Reconfiguring Kasten K10 to Use a New Certificate for Dashboard Accessibility

Kasten Dashboard becomes inaccessible due to an expired certificate, resulting in an HTTP ERROR 401, indicating a lack of valid authentication credentials for the requested resource.


Encountering an HTTP ERROR 401 indicates that the request lacks the necessary authentication credentials to access the resource.
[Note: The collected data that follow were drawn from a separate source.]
(** A row says success only for a command that was sent over an
    established connection and whose result the evaluator accepted: in the
    sequential mode the result read from the connection, in the parallel
    mode the result found in a sweep in which the connection was neither
    broken nor unable to read nor busy. *)
Theorem master_run_on_worker_success rsinfo nodeNames nodePorts commands
    parallel backend :
  valid_call rsinfo nodeNames nodePorts commands →
  Forall int32_ok nodePorts →
  no_interrupt →
  (parallel = true → responsive nodeNames nodePorts backend) →
  ∃ enough, ∀ fuel, (enough ≤ fuel)%nat →
    ∃ rows backend',
      master_run_on_worker fuel rsinfo nodeNames nodePorts commands parallel
        backend
      = (Returned rows, backend')
      ∧ ∀ i nodeName nodePort command row,
          nodeNames !! i = Some nodeName → nodePorts !! i = Some nodePort →
          commands !! i = Some command →
          rows !! i = Some row → success row = true →
          let connection :=
            handle_for (handlesIssued backend + i) nodeName nodePort in
          PQstatus connection = CONNECTION_OK
          ∧ querySentAnswer connection command ≠ 0
          ∧ ∃ queryResult,
              EvaluateQueryResult connection queryResult makeStringInfo
              = (true, result row)
              ∧ if parallel then
                  ∃ sweep,
                    PQstatusAt connection sweep ≠ CONNECTION_BAD
                    ∧ PQconsumeInput connection sweep ≠ 0
                    ∧ PQisBusy connection sweep = 0
                    ∧ queryResult = PQgetResult connection sweep
                else queryResult = GetRemoteCommandResult connection.
Proof.
  intros Hvalid Hrange Hquiet Hresponsive.
  destruct (rows_of_call rsinfo nodeNames nodePorts commands parallel backend
              Hvalid Hquiet Hresponsive) as [enough Henough].
  exists enough. intros fuel Hfuel.
  destruct (Henough fuel Hfuel) as (rows & backend' & Hrun & _ & Hrows).
  exists rows, backend'. split; [done|].
  intros i nodeName nodePort command row Hname Hport Hcommand Hrow Hsuccess
    connection.
  destruct (Hrows i nodeName nodePort command Hname Hport Hcommand)
    as (status & text & Houtcome & Hrow').
  rewrite Hrow in Hrow'. injection Hrow' as ->. simpl in *. subst status.
  assert (int32_ok nodePort) as Hok.
  { rewrite Forall_forall in Hrange. apply Hrange.
    by eapply list_elem_of_lookup_2. }
  unfold row_outcome, slot_outcome, establish_slot, send_slot,
    command_outcome in Houtcome.
  rewrite (to_int32_to_uint32 _ Hok) in Houtcome. fold connection in Houtcome.
  destruct (decide (PQstatus connection ≠ CONNECTION_OK)) as [Hbad|Hgood].
  { by destruct parallel. }
  assert (PQstatus connection = CONNECTION_OK) as Hestablished.
  { by destruct (decide (PQstatus connection = CONNECTION_OK)). }
  destruct (querySentAnswer connection command =? 0) eqn:Hsent.
  { by destruct parallel. }
  apply Z.eqb_neq in Hsent. split; [done|]. split; [done|].
  destruct parallel.
  - apply poll_outcome_Some in Houtcome
      as (k & _ & _ & _ & [= Hstatus Htext]).
    exists (PQgetResult connection k).
    unfold GetConnectionStatusAndResult in Hstatus, Htext.
    destruct (decide (PQstatusAt connection k = CONNECTION_BAD)); [done|].
    destruct (PQconsumeInput connection k =? 0) eqn:Hconsume; [done|].
    destruct (PQisBusy connection k =? 0) eqn:Hbusy; [|done].
    apply Z.eqb_neq in Hconsume. apply Z.eqb_eq in Hbusy.
    unfold resetStringInfo in *. simpl in *.
    destruct (EvaluateQueryResult connection (PQgetResult connection k) "")
      as [status text'] eqn:Hevaluated.
    simpl in *. subst. split; [done|]. by exists k.
  - exists (GetRemoteCommandResult connection).
    injection Houtcome as Houtcome. by rewrite Houtcome.
Qed.

(** In the parallel mode the row of a command that was sent is what the
    first sweep finds in which its connection has answered or failed; what
    the connection would answer later is not looked at. *)
Theorem parallel_first_answer rsinfo nodeNames nodePorts commands backend :
  valid_call rsinfo nodeNames nodePorts commands →
  no_interrupt →
  responsive nodeNames nodePorts backend →
  ∃ enough, ∀ fuel, (enough ≤ fuel)%nat →
    ∃ rows backend',
      master_run_on_worker fuel rsinfo nodeNames nodePorts commands true
        backend
      = (Returned rows, backend')
      ∧ ∀ i nodeName nodePort command sweep,
          nodeNames !! i = Some nodeName → nodePorts !! i = Some nodePort →
          commands !! i = Some command →
          let connection :=
            handle_for (handlesIssued backend + i) nodeName nodePort in
          PQstatus connection = CONNECTION_OK →
          querySentAnswer connection command ≠ 0 →
          first_response connection sweep →
          rows !! i
          = Some {| node_name := nodeName;
                    node_port := nodePort;
                    success :=
                      (GetConnectionStatusAndResult connection sweep
                         makeStringInfo).1.2;
                    result :=
                      (GetConnectionStatusAndResult connection sweep
                         makeStringInfo).2 |}.
Proof.
  intros Hvalid Hquiet Hresponsive.
  destruct (rows_of_call rsinfo nodeNames nodePorts commands true backend
              Hvalid Hquiet (λ _, Hresponsive)) as [enough Henough].
  exists enough. intros fuel Hfuel.
  destruct (Henough fuel Hfuel) as (rows & backend' & Hrun & _ & Hrows).
  exists rows, backend'. split; [done|].
  intros i nodeName nodePort command sweep Hname Hport Hcommand connection
    Hgood Hsent [Hresponds Hfirst].
  destruct (Hrows i nodeName nodePort command Hname Hport Hcommand)
    as (status & text & Houtcome & ->).
  unfold row_outcome, slot_outcome, establish_slot, send_slot in Houtcome.
  fold connection in Houtcome.
  rewrite decide_False in Houtcome by (by intros ?).
  apply Z.eqb_neq in Hsent. rewrite Hsent in Houtcome.
  apply poll_outcome_Some in Houtcome
    as (k & _ & Hk & Hfirst' & [= -> ->]).
  assert (k = sweep) as ->; [|done].
  apply (first_responds_unique connection); [done| |done..].
  intros j Hj. apply Hfirst'. lia.
Qed.
(** The callback of [issues.map] in [list_issues]. *)
Definition simplify_issue (issue : json) : Result json :=
  id ← prop "id" issue;
  number ← prop "number" issue;
  title ← prop "title" issue;
  state ← prop "state" issue;
  html_url ← prop "html_url" issue;
  user ← prop2 "user" "login" issue;
  labels ← (ls ← prop "labels" issue;
            map_any "issue.labels" (prop "name") ls);
  assignees ← (xs ← prop "assignees" issue;
               map_any "issue.assignees" (prop "login") xs);
  created_at ← prop "created_at" issue;
  updated_at ← prop "updated_at" issue;
  comments ← prop "comments" issue;
  Ok (literal [ ("id", id); ("number", number); ("title", title);
                ("state", state); ("html_url", html_url); ("user", user);
                ("labels", Some (array labels));
                ("assignees", Some (array assignees));
                ("created_at", created_at); ("updated_at", updated_at);
                ("comments", comments) ]).

(** The query of [list_issues]: the filters that are set, in the order of
    the source. *)
Definition list_issues_params
    (state labels assignee creator sort direction : option string)
    (per_page page : option N) : URLSearchParams :=
  let params := [] in
  let params := append_if_set "state" state params in
  let params := append_if_set "labels" labels params in
  let params := append_if_set "assignee" assignee params in
  let params := append_if_set "creator" creator params in
  let params := append_if_set "sort" sort params in
  let params := append_if_set "direction" direction params in
  let params := append_if_nonzero "per_page" per_page params in
  let params := append_if_nonzero "page" page params in
  params.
Debug logs reveal an SSL verification failure with the following error message: "x509: certificate signed by unknown authority." This error strongly suggests a failure in the OIDC configuration.
Use K10 tools to debug the authentication issue: 

./k10tools debug auth 

Resolution Steps: 

To resolve the issue, follow these steps:

1. Create a ConfigMap that contains the new certificate file.

kubectl --namespace kasten-io create configmap custom-ca-bundle-store --from-file=custom-ca-bundle.pem -o yaml --dry-run=client > custom-ca-bundle-store.yaml 


2. Patch the existing ConfigMap with the new certificate information.

kubectl patch configmap custom-ca-bundle-store --namespace kasten-io --patch-file custom-ca-bundle-store.yaml 


3. Restart the deployment in the 'kasten-io' namespace to apply the changes.

kubectl rollout restart deployment -n kasten-io 


By completing these steps, you will ensure that the changes take effect and allow you to access the Kasten Dashboard with the updated certificate.